Encoding data as base-2 equality-encoded or bit-slice bitmaps makes queries faster but incurs storage overheads because the number of bitmaps scale:
- with the number of values, and
- the cardinality of those values
For example, the average storage overheads for a 10,000 value dataset will be as follows:
Database | Dataset saved as | Average storage overhead (KB) |
---|---|---|
RDBMS | Row and column based structure | 20480 - 30720 |
FeatureBase | * equality-encoded bitmaps * Bit-slice bitmaps | 1280000 |
FeatureBase overcomes this issue by compressing all bitmap data using Roaring Bitmap Format, based on Roaring Bitmaps.
Table of contents
Before you begin
- Learn about Roaring Bitmaps
- Learn about FeatureBase bitmaps
- Learn about equality-encoded bitmaps
- Learn about bit-sliced bitmaps
What kind of database is Roaring Bitmap Format?
At the highest level, RBF consists of two data files, saved to disk, also known as a shard.

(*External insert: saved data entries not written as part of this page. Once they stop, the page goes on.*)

(** The slots only: [true] for a padded probe. *)
Fixpoint padded (l : list answer) : list bool :=
  match l with
  | [] => []
  | Ran _ :: l => true :: padded l
  | Ordinary :: l => false :: padded l
  | _ :: l => padded l
  end.
Fixpoint alternates (due : bool) (l : list bool) : bool :=
  match l with
  | [] => true
  | b :: l => negb (due && b) && alternates b l
  end.

Lemma slot_run_balance r evs s :
  (answers r (snd (slot_run evs s)) + waiting r (fst (slot_run evs s)) = enqueued r evs + waiting r s)%nat /\
  alternates (ordinaryProbeDue s) (padded (snd (slot_run evs s))) = true /\
  (generatedProbeClosed s = true -> pendingPMTU s = None ->
     pendingPMTU (fst (slot_run evs s)) = None).
Proof.
  revert s. induction evs as [|ev evs IH]; intros s; [done|].
  assert (forall s' a, slot_exec ev s = (s', a) ->
    (answers r [a] + waiting r s' = enqueued r [ev] + waiting r s)%nat /\
    (forall l, alternates (ordinaryProbeDue s') (padded l) = true -> alternates (ordinaryProbeDue s) (padded (a :: l)) = true) /\
    (generatedProbeClosed s = true -> pendingPMTU s = None -> generatedProbeClosed s' = true /\ pendingPMTU s' = None)) as Hstep.
  { clear IH. intros s' a E. destruct s as [p c o]. destruct ev as [x| |]; cbn in E.
    - unfold enqueuePMTUProbe in E. cbn in E. destruct c; [|destruct p as [y|]]; injection E as <- <-;
        (split_and!; [|intros l Hl; cbn; exact Hl|done]); unfold answers, enqueued, waiting; cbn; repeat case_bool_decide; simplify_eq; done.
    - unfold takePMTUProbe in E. cbn in E. destruct o; [|destruct p as [y|]]; injection E as <- <-;
        (split_and!; [|intros l Hl; cbn; exact Hl|done]); unfold answers, enqueued, waiting; cbn; repeat case_bool_decide; simplify_eq; done.
    - destruct p as [y|]; injection E as <- <-;
        (split_and!; [|intros l Hl; cbn; exact Hl|done]); unfold answers, enqueued, waiting; cbn; repeat case_bool_decide; simplify_eq; done. }
  cbn [slot_run]. destruct (slot_exec ev s) as [s' a]. destruct (Hstep s' a eq_refl) as (H1 & H2 & H3).
  destruct (IH s') as (I1 & I2 & I3). destruct (slot_run evs s') as [s2 l]. cbn [fst snd] in *.
  split_and!.
  - change (a :: l) with ([a] ++ l). change (ev :: evs) with ([ev] ++ evs). unfold answers, enqueued in *.
    rewrite !List.filter_app, !length_app. lia.
  - by apply H2.
  - intros Hc Hp. destruct (H3 Hc Hp). by apply I3.
Qed.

Data file | Consisting of | Additional information |
---|---|---|
RBF | The RBF data file contains a sequential collection of Roaring Bitmap friendly 8kb page files | RBF data file |
Write Ahead Log (WAL) | Sequential snapshot of transactions batched into Roaring Bitmap containers of 2^16 integers (65536 bits) | When transactions finish, the checkpointing process: * updates each database page with changes from the WAL file * truncates the WAL file when updates are complete |
What is the RBF data file?
Roaring Bitmap Format (RBF) is a collection of b-trees serialized to disk that contain a page hierarchy used to store:
- RBF metadata
- a b-tree structure that stores data in Roaring Bitmap containers.
RBF metadata pages
The following page types contain RBF metadata:
Page number | Page type | Description | Additional information |
---|---|---|---|
0 | Meta | The Meta page keeps track of b-tree information including: * total pages * current position in the Write Ahead Log * Root record page number * Freelist page number | * Freelist reference * Meta page example |
1 | Root record | Stores a list of bitmaps * defined as combination of field and view * and root page number for that b-tree | Root record example |
B-tree structure and data pages
The following page types contain the b-tree structure and data:
Page type | Description | Additional information |
---|---|---|
Branch | Branch pages make up the general “tree” structure of the b-tree, and consists of pointers to branch and leaf nodes | Pointers to additional branch pages are created when an RBF database is expanded. |
Leaf | Leaf pages contain one or Roaring Bitmap containers of data in a specified format. | Leaf page additional |
Bitmap | A bitmap page contains 8KB (65536 bytes) of Roaring Bitmap container data and is referenced by a Leaf Bitmap page. | Bitmap page additional |
Additional information
Benefits and features of RBF
RBF has the following benefits and features:
- full ACID (Atomicity, Consistency, Isolation, Durability) transaction support which allows incremental updates within the RBF file
- 8KB page files can accommodate the largest possible Roaring Bitmap container
Leaf page additional
Leaf pages relate directly to Roaring Bitmap format which:
- splits bitmaps into containers that are 65,536 bits wide
- chooses one of three encoding types for the container based on which will give the best compression:
Type | Data storage | Use case | Additional information |
---|---|---|---|
Array | A Leaf Array page contains cells which correspond to a Roaring Bitmap container | Sparse containers with few bits set | An array of 16-bit integers is kept to tell which of the 65,535 bits are set |
Run Length Encoded (RLE) | A Leaf RLE page contains cells which correspond to a Roaring Bitmap container | Containers where most or all bits are set | |
Bitmap pointer | Uncompressed, always 8KB (65,536 bits) | The cell contains a reference to a separate RBF page because Roaring Bitmap containers are exactly 8KB |
Leaf/Roaring Bitmap Bitwise operations
Bitwise operations (AND, OR, XOR, DIFFERENCE, NOT, etc.) are defined on each possible pair of encodings which means:
- decode-operate-encode processes are not required
- all operations take place on the data in the format it’s already in
- compression benefits double as performance benefits
- it takes fewer processor instructions to skip over sections of containers where no bits or all bits are set
Bitmap page additional
Bitmaps are defined as a combination of field and view.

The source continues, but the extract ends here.